##### DATASET CONTENT #####
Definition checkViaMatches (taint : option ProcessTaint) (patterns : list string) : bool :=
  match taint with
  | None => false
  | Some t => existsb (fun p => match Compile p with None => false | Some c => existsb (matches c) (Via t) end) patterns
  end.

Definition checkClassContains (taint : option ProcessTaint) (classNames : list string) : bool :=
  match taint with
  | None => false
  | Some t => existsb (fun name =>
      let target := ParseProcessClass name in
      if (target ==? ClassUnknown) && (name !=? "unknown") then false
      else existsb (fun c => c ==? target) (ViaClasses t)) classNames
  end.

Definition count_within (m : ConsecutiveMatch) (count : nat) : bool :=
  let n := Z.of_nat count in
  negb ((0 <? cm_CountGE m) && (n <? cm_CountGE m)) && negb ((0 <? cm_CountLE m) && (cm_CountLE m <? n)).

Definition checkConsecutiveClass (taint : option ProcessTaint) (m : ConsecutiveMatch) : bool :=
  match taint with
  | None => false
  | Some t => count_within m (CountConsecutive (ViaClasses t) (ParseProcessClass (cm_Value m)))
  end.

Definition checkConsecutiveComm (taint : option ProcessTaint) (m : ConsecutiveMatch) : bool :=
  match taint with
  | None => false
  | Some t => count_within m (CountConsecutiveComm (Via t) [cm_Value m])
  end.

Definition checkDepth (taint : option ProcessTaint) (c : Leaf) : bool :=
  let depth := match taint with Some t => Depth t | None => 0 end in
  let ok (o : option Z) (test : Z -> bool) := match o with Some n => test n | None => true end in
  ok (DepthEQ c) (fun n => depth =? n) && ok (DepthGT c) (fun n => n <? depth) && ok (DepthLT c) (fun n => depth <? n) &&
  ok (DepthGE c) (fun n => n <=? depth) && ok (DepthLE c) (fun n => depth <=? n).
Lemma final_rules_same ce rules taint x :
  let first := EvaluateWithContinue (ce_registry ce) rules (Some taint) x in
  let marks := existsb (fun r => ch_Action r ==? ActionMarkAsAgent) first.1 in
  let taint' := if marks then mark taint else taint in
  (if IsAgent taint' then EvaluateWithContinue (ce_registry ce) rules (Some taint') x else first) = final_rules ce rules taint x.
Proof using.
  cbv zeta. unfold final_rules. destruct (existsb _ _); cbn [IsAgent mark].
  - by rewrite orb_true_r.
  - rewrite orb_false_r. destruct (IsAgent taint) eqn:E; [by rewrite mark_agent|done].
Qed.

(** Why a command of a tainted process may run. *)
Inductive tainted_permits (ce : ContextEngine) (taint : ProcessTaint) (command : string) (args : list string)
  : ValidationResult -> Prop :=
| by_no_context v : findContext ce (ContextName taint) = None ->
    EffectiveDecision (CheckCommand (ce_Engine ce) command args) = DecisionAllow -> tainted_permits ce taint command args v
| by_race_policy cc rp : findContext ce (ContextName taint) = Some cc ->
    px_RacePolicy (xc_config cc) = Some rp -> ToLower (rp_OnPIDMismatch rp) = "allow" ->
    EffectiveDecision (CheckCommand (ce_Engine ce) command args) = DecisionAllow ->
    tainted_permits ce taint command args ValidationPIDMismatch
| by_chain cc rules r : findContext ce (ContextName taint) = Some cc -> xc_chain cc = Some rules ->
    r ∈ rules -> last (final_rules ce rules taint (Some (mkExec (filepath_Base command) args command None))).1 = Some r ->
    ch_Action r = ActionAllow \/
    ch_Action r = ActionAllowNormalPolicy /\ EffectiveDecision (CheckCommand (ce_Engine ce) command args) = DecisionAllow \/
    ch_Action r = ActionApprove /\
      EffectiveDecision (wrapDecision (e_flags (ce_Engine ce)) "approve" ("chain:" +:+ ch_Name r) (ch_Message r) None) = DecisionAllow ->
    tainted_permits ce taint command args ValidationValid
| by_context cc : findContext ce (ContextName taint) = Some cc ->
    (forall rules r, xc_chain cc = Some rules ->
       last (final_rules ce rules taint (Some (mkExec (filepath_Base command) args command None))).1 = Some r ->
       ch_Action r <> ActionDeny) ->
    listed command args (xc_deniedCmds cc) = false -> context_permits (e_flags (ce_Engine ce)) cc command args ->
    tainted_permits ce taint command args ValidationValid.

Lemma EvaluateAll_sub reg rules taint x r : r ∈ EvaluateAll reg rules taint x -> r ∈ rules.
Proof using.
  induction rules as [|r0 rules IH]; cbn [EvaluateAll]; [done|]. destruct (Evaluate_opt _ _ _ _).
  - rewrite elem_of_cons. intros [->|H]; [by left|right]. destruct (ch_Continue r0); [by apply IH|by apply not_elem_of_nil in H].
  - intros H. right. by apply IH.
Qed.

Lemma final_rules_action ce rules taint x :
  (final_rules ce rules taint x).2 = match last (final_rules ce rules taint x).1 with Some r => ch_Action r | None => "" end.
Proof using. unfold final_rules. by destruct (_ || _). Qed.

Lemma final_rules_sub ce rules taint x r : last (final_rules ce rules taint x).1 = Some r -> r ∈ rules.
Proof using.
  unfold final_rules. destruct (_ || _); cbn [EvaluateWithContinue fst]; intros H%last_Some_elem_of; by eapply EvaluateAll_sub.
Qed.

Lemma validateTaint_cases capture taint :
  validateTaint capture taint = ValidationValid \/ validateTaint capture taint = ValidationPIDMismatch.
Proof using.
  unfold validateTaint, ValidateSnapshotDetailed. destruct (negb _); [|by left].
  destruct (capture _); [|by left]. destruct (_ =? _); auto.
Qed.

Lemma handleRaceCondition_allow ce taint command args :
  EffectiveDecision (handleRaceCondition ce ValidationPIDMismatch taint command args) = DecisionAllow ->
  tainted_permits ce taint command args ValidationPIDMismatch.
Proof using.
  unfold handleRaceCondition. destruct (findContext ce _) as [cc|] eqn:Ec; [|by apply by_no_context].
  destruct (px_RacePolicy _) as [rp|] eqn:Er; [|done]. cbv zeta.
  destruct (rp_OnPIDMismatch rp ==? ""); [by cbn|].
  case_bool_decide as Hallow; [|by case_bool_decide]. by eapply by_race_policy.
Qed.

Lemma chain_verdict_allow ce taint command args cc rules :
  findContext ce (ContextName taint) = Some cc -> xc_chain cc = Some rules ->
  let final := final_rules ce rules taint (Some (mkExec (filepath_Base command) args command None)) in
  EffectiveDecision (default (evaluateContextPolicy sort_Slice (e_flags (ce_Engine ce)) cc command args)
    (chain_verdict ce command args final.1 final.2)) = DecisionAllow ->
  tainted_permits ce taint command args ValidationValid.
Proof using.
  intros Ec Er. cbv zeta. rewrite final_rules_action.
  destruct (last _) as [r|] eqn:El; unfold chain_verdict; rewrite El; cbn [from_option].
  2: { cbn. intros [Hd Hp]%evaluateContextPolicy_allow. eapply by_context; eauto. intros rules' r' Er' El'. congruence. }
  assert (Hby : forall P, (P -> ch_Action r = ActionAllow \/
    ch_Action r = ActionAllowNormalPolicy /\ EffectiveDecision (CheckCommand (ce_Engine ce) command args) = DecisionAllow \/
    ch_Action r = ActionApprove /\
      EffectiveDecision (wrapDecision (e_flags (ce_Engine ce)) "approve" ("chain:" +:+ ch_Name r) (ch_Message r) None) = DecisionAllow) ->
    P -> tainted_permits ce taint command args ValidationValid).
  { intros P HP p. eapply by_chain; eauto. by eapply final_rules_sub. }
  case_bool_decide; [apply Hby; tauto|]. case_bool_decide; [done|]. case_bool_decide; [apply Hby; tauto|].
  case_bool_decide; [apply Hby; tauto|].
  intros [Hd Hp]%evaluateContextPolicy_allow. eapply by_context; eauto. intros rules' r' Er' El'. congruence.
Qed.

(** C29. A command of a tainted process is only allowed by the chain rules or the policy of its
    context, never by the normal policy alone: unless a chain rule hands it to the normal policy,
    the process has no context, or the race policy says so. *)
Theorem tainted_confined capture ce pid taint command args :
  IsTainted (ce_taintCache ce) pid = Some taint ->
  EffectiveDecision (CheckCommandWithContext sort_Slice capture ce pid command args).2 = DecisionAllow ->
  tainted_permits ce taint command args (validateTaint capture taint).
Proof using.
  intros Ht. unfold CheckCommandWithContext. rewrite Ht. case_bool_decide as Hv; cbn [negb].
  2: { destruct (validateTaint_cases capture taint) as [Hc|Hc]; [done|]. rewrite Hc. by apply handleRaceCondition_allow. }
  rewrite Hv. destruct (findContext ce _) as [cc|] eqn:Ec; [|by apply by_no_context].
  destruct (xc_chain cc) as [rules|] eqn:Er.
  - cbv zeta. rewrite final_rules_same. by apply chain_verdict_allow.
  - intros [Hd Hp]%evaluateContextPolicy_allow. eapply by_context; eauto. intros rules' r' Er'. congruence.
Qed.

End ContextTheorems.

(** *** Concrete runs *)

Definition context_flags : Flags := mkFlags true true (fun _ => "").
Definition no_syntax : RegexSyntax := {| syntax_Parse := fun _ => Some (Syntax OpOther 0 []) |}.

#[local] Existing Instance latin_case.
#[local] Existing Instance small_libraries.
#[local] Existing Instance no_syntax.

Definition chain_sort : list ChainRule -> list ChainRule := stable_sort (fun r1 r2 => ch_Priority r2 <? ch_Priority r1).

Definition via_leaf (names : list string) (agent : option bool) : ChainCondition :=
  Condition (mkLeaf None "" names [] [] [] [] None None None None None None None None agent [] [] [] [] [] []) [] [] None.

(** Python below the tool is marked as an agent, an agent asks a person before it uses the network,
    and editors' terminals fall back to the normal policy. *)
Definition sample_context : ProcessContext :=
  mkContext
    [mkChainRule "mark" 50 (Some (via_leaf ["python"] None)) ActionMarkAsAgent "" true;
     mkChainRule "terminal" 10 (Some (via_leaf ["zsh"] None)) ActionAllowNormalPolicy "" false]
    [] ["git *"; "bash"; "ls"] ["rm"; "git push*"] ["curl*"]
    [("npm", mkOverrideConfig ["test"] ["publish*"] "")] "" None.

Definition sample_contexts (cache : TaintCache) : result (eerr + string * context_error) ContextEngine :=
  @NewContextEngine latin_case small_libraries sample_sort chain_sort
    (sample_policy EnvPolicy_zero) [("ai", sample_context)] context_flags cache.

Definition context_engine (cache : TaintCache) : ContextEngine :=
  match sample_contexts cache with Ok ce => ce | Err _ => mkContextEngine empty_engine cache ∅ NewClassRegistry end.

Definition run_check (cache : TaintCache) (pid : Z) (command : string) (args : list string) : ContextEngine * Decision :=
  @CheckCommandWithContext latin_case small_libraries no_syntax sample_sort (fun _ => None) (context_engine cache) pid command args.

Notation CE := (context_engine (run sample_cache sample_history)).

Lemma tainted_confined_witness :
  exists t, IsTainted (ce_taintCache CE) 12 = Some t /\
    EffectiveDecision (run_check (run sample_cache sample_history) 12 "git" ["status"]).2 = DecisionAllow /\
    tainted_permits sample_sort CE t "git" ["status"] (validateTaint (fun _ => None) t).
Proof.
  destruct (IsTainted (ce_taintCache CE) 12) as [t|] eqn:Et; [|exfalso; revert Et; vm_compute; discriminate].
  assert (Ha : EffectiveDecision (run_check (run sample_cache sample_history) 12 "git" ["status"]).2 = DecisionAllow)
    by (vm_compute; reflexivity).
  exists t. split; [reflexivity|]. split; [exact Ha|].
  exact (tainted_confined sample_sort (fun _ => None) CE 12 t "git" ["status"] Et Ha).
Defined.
#####
(GOAL OF THE EXERCISE) Write down exactly the span of lines above from the one containing "#[local] Existing Instance no_syntax." to the one containing "and editors' terminals", both ends included.

(EXPECTED ANSWER)
#[local] Existing Instance no_syntax.

Definition chain_sort : list ChainRule -> list ChainRule := stable_sort (fun r1 r2 => ch_Priority r2 <? ch_Priority r1).

Definition via_leaf (names : list string) (agent : option bool) : ChainCondition :=
  Condition (mkLeaf None "" names [] [] [] [] None None None None None None None None agent [] [] [] [] [] []) [] [] None.

(** Python below the tool is marked as an agent, an agent asks a person before it uses the network,
    and editors' terminals fall back to the normal policy. *)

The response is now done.